Your objective ▸ The data follows. Retype every entry exactly.

═════ Dataset extract ═════

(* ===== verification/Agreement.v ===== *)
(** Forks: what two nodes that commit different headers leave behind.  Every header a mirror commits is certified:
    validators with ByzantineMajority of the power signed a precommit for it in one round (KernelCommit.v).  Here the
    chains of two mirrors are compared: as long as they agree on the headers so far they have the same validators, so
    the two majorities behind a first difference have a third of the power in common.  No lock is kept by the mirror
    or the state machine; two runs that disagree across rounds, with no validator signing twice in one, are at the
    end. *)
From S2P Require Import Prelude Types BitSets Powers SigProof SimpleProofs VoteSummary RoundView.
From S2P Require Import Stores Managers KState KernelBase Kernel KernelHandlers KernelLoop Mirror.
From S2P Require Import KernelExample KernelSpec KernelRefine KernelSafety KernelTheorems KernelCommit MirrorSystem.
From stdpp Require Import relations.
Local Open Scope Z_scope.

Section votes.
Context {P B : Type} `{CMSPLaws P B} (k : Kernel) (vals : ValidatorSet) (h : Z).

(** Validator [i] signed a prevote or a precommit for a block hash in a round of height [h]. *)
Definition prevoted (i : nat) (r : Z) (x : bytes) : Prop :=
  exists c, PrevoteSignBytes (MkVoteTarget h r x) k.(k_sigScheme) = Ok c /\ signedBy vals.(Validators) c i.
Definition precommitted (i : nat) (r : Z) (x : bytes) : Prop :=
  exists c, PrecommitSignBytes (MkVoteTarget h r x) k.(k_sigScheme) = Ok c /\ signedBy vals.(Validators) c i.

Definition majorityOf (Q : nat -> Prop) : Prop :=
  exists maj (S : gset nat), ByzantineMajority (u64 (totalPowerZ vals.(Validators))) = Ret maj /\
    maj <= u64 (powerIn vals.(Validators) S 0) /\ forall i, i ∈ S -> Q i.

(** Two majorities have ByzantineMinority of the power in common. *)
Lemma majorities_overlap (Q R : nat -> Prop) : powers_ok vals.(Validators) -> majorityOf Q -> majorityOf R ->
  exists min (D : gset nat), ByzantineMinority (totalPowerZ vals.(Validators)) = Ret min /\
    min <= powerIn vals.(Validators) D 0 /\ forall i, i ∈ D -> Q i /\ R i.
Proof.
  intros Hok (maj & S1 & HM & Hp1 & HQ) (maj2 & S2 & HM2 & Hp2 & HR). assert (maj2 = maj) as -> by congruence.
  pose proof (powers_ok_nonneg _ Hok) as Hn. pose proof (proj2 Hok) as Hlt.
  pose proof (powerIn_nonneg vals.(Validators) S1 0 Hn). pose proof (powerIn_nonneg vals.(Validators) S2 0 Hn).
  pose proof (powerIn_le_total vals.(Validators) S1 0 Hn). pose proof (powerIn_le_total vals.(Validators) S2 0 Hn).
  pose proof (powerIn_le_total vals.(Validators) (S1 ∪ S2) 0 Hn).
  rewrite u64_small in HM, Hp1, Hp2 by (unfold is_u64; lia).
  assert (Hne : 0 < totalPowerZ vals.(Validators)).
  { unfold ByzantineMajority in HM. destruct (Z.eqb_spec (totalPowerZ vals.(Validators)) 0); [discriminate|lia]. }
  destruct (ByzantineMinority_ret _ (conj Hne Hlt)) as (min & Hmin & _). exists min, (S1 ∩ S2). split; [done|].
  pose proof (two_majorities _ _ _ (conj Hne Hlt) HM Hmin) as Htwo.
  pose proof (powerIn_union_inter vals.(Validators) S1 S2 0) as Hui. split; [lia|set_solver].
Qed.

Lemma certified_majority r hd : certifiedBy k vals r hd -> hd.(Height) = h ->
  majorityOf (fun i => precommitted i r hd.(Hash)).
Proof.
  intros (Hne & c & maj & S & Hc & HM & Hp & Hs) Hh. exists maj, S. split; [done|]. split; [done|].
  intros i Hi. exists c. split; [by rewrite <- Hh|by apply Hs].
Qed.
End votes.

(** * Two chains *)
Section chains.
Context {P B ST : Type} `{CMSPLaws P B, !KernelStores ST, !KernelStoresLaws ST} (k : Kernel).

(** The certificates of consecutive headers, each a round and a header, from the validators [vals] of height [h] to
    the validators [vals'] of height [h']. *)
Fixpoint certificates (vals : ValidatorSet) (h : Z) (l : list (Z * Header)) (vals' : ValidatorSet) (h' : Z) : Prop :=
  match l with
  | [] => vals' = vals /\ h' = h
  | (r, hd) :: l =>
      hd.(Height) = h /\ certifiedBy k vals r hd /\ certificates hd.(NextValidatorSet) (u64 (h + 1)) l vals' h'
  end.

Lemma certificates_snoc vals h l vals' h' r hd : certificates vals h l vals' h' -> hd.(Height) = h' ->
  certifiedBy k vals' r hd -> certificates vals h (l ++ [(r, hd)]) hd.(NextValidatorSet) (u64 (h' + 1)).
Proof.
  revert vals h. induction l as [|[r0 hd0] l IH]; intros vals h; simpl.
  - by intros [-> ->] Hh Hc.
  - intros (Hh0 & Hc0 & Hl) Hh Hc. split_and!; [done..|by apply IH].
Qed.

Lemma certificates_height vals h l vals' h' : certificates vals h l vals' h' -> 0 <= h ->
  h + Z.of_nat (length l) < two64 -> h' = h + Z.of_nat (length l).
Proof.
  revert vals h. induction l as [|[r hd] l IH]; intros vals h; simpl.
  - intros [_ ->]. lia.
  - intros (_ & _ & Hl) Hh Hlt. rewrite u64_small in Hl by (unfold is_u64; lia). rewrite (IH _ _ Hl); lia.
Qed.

═════

Reply ▸
(* ===== verification/Agreement.v ===== *)
(** Forks: what two nodes that commit different headers leave behind.  Every header a mirror commits is certified:
    validators with ByzantineMajority of the power signed a precommit for it in one round (KernelCommit.v).  Here the
    chains of two mirrors are compared: as long as they agree on the headers so far they have the same validators, so
    the two majorities behind a first difference have a third of the power in common.  No lock is kept by the mirror
    or the state machine; two runs that disagree across rounds, with no validator signing twice in one, are at the
    end. *)
From S2P Require Import Prelude Types BitSets Powers SigProof SimpleProofs VoteSummary RoundView.
From S2P Require Import Stores Managers KState KernelBase Kernel KernelHandlers KernelLoop Mirror.
From S2P Require Import KernelExample KernelSpec KernelRefine KernelSafety KernelTheorems KernelCommit MirrorSystem.
From stdpp Require Import relations.
Local Open Scope Z_scope.

Section votes.
Context {P B : Type} `{CMSPLaws P B} (k : Kernel) (vals : ValidatorSet) (h : Z).

(** Validator [i] signed a prevote or a precommit for a block hash in a round of height [h]. *)
Definition prevoted (i : nat) (r : Z) (x : bytes) : Prop :=
  exists c, PrevoteSignBytes (MkVoteTarget h r x) k.(k_sigScheme) = Ok c /\ signedBy vals.(Validators) c i.
Definition precommitted (i : nat) (r : Z) (x : bytes) : Prop :=
  exists c, PrecommitSignBytes (MkVoteTarget h r x) k.(k_sigScheme) = Ok c /\ signedBy vals.(Validators) c i.

Definition majorityOf (Q : nat -> Prop) : Prop :=
  exists maj (S : gset nat), ByzantineMajority (u64 (totalPowerZ vals.(Validators))) = Ret maj /\
    maj <= u64 (powerIn vals.(Validators) S 0) /\ forall i, i ∈ S -> Q i.

(** Two majorities have ByzantineMinority of the power in common. *)
Lemma majorities_overlap (Q R : nat -> Prop) : powers_ok vals.(Validators) -> majorityOf Q -> majorityOf R ->
  exists min (D : gset nat), ByzantineMinority (totalPowerZ vals.(Validators)) = Ret min /\
    min <= powerIn vals.(Validators) D 0 /\ forall i, i ∈ D -> Q i /\ R i.
Proof.
  intros Hok (maj & S1 & HM & Hp1 & HQ) (maj2 & S2 & HM2 & Hp2 & HR). assert (maj2 = maj) as -> by congruence.
  pose proof (powers_ok_nonneg _ Hok) as Hn. pose proof (proj2 Hok) as Hlt.
  pose proof (powerIn_nonneg vals.(Validators) S1 0 Hn). pose proof (powerIn_nonneg vals.(Validators) S2 0 Hn).
  pose proof (powerIn_le_total vals.(Validators) S1 0 Hn). pose proof (powerIn_le_total vals.(Validators) S2 0 Hn).
  pose proof (powerIn_le_total vals.(Validators) (S1 ∪ S2) 0 Hn).
  rewrite u64_small in HM, Hp1, Hp2 by (unfold is_u64; lia).
  assert (Hne : 0 < totalPowerZ vals.(Validators)).
  { unfold ByzantineMajority in HM. destruct (Z.eqb_spec (totalPowerZ vals.(Validators)) 0); [discriminate|lia]. }
  destruct (ByzantineMinority_ret _ (conj Hne Hlt)) as (min & Hmin & _). exists min, (S1 ∩ S2). split; [done|].
  pose proof (two_majorities _ _ _ (conj Hne Hlt) HM Hmin) as Htwo.
  pose proof (powerIn_union_inter vals.(Validators) S1 S2 0) as Hui. split; [lia|set_solver].
Qed.

Lemma certified_majority r hd : certifiedBy k vals r hd -> hd.(Height) = h ->
  majorityOf (fun i => precommitted i r hd.(Hash)).
Proof.
  intros (Hne & c & maj & S & Hc & HM & Hp & Hs) Hh. exists maj, S. split; [done|]. split; [done|].
  intros i Hi. exists c. split; [by rewrite <- Hh|by apply Hs].
Qed.
End votes.

(** * Two chains *)
Section chains.
Context {P B ST : Type} `{CMSPLaws P B, !KernelStores ST, !KernelStoresLaws ST} (k : Kernel).

(** The certificates of consecutive headers, each a round and a header, from the validators [vals] of height [h] to
    the validators [vals'] of height [h']. *)
Fixpoint certificates (vals : ValidatorSet) (h : Z) (l : list (Z * Header)) (vals' : ValidatorSet) (h' : Z) : Prop :=
  match l with
  | [] => vals' = vals /\ h' = h
  | (r, hd) :: l =>
      hd.(Height) = h /\ certifiedBy k vals r hd /\ certificates hd.(NextValidatorSet) (u64 (h + 1)) l vals' h'
  end.

Lemma certificates_snoc vals h l vals' h' r hd : certificates vals h l vals' h' -> hd.(Height) = h' ->
  certifiedBy k vals' r hd -> certificates vals h (l ++ [(r, hd)]) hd.(NextValidatorSet) (u64 (h' + 1)).
Proof.
  revert vals h. induction l as [|[r0 hd0] l IH]; intros vals h; simpl.
  - by intros [-> ->] Hh Hc.
  - intros (Hh0 & Hc0 & Hl) Hh Hc. split_and!; [done..|by apply IH].
Qed.

Lemma certificates_height vals h l vals' h' : certificates vals h l vals' h' -> 0 <= h ->
  h + Z.of_nat (length l) < two64 -> h' = h + Z.of_nat (length l).
Proof.
  revert vals h. induction l as [|[r hd] l IH]; intros vals h; simpl.
  - intros [_ ->]. lia.
  - intros (_ & _ & Hl) Hh Hlt. rewrite u64_small in Hl by (unfold is_u64; lia). rewrite (IH _ _ Hl); lia.
Qed.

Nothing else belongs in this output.